# [Task item]
Every line containing the string "right" is to be copied from the records.

--- Records to process ---

(** The files whose normalised stem is [k], in discovery order. *)
Definition files_named (k : str) (entries : list Mapping.entry) : list Mapping.entry :=
  filter (λ e, Mapping.is_file e = true ∧
               upper (Mapping.stem (Mapping.name e)) = k) entries.

(** *** File declarations *)

(** A pattern whose groups are all [(\S+)], and the number of its groups. *)
Fixpoint groups_nonspace (r : Re.regex) : bool :=
  match r with
  | Re.Group (Re.Plus Re.NotSpace) => true
  | Re.Group _ => false
  | Re.Cat r1 r2 => groups_nonspace r1 && groups_nonspace r2
  | _ => true
  end.

Fixpoint ngroups (r : Re.regex) : nat :=
  match r with
  | Re.Group _ => 1
  | Re.Cat r1 r2 => ngroups r1 + ngroups r2
  | _ => 0
  end.

(** A non-empty word without white space. *)
Definition word (w : str) : Prop :=
  w ≠ [] ∧ Forall (λ c, Char.is_space c = false) w.

(** A word as the extractor stores it: upper-cased. *)
Definition token (w : str) : Prop :=
  w ≠ [] ∧ Forall (λ c, Char.is_space c = false ∧ Char.is_lower c = false) w.

(** The name under which a declaration is filed and the information
    filed with it. *)
Definition declared_name (m : Re.match_obj) : str := upper (Re.group m 1).

Definition declared_info (text : str) (m : Re.match_obj) : Aggregated.file_info :=
  Aggregated.FileInfo (upper (Re.group m 2))
    (Aggregated.property Aggregated.org_pattern
       (Aggregated.section_text text (Re.m_end m)))
    (Aggregated.property Aggregated.access_pattern
       (Aggregated.section_text text (Re.m_end m))).

(** The declarations of the text, in order. *)
Definition declarations (text : str) : list Re.match_obj :=
  Re.finditer Aggregated.IGNORECASE Aggregated.select_pattern text.

(** The word [sub] stands somewhere in [s]. *)
Definition contains (sub s : str) : Prop := ∃ pre post, s = pre ++ sub ++ post.

(** ** Properties *)

Lemma elem_of_system_programs (p : str) :
  p ∈ system_programs ↔
    p = txt "IEFBR14" ∨ p = txt "IDCAMS" ∨ p = txt "SORT" ∨ p = txt "SDSF" ∨
    p = txt "IEBGENER" ∨ p = txt "IKJEFT01" ∨ p = txt "IKJEFT1B" ∨
    p = txt "FTP" ∨ p = txt "DFHCSDUP".
Proof.
  unfold system_programs.
  rewrite !elem_of_union, !elem_of_singleton. tauto.
Qed.

(** C9.  [is_system_program] is a function of its argument alone and
    returns [true] for exactly the nine identifiers IEFBR14, IDCAMS, SORT,
    SDSF, IEBGENER, IKJEFT01, IKJEFT1B, FTP and DFHCSDUP, [false] for
    every other string. *)
Theorem is_system_program_exact (p : str) :
  (is_system_program p = true ↔
     p ∈ [txt "IEFBR14"; txt "IDCAMS"; txt "SORT"; txt "SDSF"; txt "IEBGENER";
          txt "IKJEFT01"; txt "IKJEFT1B"; txt "FTP"; txt "DFHCSDUP"]) ∧
  (is_system_program p = false ↔
     p ∉ [txt "IEFBR14"; txt "IDCAMS"; txt "SORT"; txt "SDSF"; txt "IEBGENER";
          txt "IKJEFT01"; txt "IKJEFT1B"; txt "FTP"; txt "DFHCSDUP"]).
Proof.
  assert (H : is_system_program p = true ↔
     p ∈ [txt "IEFBR14"; txt "IDCAMS"; txt "SORT"; txt "SDSF"; txt "IEBGENER";
          txt "IKJEFT01"; txt "IKJEFT1B"; txt "FTP"; txt "DFHCSDUP"]).
  { unfold is_system_program. rewrite bool_decide_eq_true, elem_of_system_programs.
    rewrite !elem_of_cons, elem_of_nil. tauto. }
  split; [exact H|].
  rewrite <- H. destruct (is_system_program p); split; congruence.
Qed.

Section Classification.
Import Analyze.
Variable cobol_index : gmap str str.

Lemma classify_resolved (prog f : str) :
  classify cobol_index prog = Resolved f ↔ cobol_index !! upper prog = Some f.
Proof.
  unfold classify. destruct (cobol_index !! upper prog) as [g|].
  - split; congruence.
  - destruct (is_system_program (upper prog)); split; congruence.
Qed.

Lemma classify_system (prog p : str) :
  classify cobol_index prog = SystemUtility p ↔
    p = upper prog ∧ p ∈ system_programs ∧ cobol_index !! p = None.
Proof.
  unfold classify, is_system_program.
  destruct (cobol_index !! upper prog) as [g|] eqn:E.
  - split; [congruence|]. intros (-> & _ & ?). congruence.
  - case_bool_decide as Hs.
    + split; [intros [= <-]; auto | intros (-> & _); reflexivity].
    + split; [congruence | intros (-> & ? & _); contradiction].
Qed.

Lemma classify_unresolved (prog p : str) :
  classify cobol_index prog = Unresolved p ↔
    p = upper prog ∧ (p ∉ system_programs) ∧ cobol_index !! p = None.
Proof.
  unfold classify, is_system_program.
  destruct (cobol_index !! upper prog) as [g|] eqn:E.
  - split; [congruence|]. intros (-> & _ & ?). congruence.
  - case_bool_decide as Hs.
    + split; [congruence | intros (-> & ? & _); contradiction].
    + split; [intros [= <-]; auto | intros (-> & _); reflexivity].
Qed.

(** Each pass through the loop body bumps the one counter of the branch
    that [classify] names and leaves the other two alone. *)
Lemma scan_prog_counts (jcl_name : str) (s : scan) (prog : str) :
  st (scan_prog cobol_index jcl_name s prog) =
    match classify cobol_index prog with
    | Resolved _ => Stats (S (found (st s))) (system (st s)) (missing (st s))
    | SystemUtility _ => Stats (found (st s)) (S (system (st s))) (missing (st s))
    | Unresolved _ => Stats (found (st s)) (system (st s)) (S (missing (st s)))
    end.
Proof.
  unfold scan_prog, classify.
  destruct (cobol_index !! upper prog); [reflexivity|].
  destruct (is_system_program (upper prog)); reflexivity.
Qed.

End Classification.

(** C3.  For every invocation identifier and every program index, exactly
    one of Resolved, SystemUtility, Unresolved applies; Resolved holds
    exactly when the (upper-cased) identifier is a key of the index,
    SystemUtility exactly when it is in the fixed utility set and not a key
    of the index; and the scan step counts the reference once, in the
    counter of that outcome. *)
Theorem classification_exactly_one
    (cobol_index : gmap str str) (prog jcl_name : str) (s : Analyze.scan) :
  ((Analyze.is_resolved cobol_index prog ∧
      ¬ Analyze.is_system_utility cobol_index prog ∧
      ¬ Analyze.is_unresolved cobol_index prog) ∨
   (¬ Analyze.is_resolved cobol_index prog ∧
      Analyze.is_system_utility cobol_index prog ∧
      ¬ Analyze.is_unresolved cobol_index prog) ∨
   (¬ Analyze.is_resolved cobol_index prog ∧
      ¬ Analyze.is_system_utility cobol_index prog ∧
      Analyze.is_unresolved cobol_index prog)) ∧
  (Analyze.is_resolved cobol_index prog ↔ upper prog ∈ dom cobol_index) ∧
  (Analyze.is_system_utility cobol_index prog ↔
     upper prog ∈ system_programs ∧ upper prog ∉ dom cobol_index) ∧
  Analyze.st (Analyze.scan_prog cobol_index jcl_name s prog) =
    match Analyze.classify cobol_index prog with
    | Analyze.Resolved _ =>
        Analyze.Stats (S (Analyze.found (Analyze.st s)))
          (Analyze.system (Analyze.st s)) (Analyze.missing (Analyze.st s))
    | Analyze.SystemUtility _ =>
        Analyze.Stats (Analyze.found (Analyze.st s))
          (S (Analyze.system (Analyze.st s))) (Analyze.missing (Analyze.st s))
    | Analyze.Unresolved _ =>
        Analyze.Stats (Analyze.found (Analyze.st s))
          (Analyze.system (Analyze.st s)) (S (Analyze.missing (Analyze.st s)))
    end.
Proof.
  split; [|split; [|split]].
  - unfold Analyze.is_resolved, Analyze.is_system_utility, Analyze.is_unresolved.
    destruct (Analyze.classify cobol_index prog) as [f|p|p] eqn:E.
    + left. split; [eauto|]. split; intros [q Hq]; discriminate.
    + right; left. split; [|split]; [intros [q Hq]; discriminate|eauto|].
      intros [q Hq]; discriminate.
    + right; right. split; [|split]; [intros [q Hq]; discriminate| |eauto].
      intros [q Hq]; discriminate.
  - unfold Analyze.is_resolved. rewrite elem_of_dom. unfold is_Some.
    split; intros [f Hf]; exists f; apply classify_resolved; exact Hf.
  - unfold Analyze.is_system_utility. rewrite not_elem_of_dom. split.
    + intros [p Hp]. apply classify_system in Hp as (-> & ? & ?). auto.
    + intros [? ?]. exists (upper prog). apply classify_system. auto.
  - apply scan_prog_counts.
Qed.


(** ** The dependency graph of [generate_dependency_graph_json.py] *)

Section DepGraphFacts.
Import DepGraph.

---

# [Task output]
    + right; left. split; [|split]; [intros [q Hq]; discriminate|eauto|].
    + right; right. split; [|split]; [intros [q Hq]; discriminate| |eauto].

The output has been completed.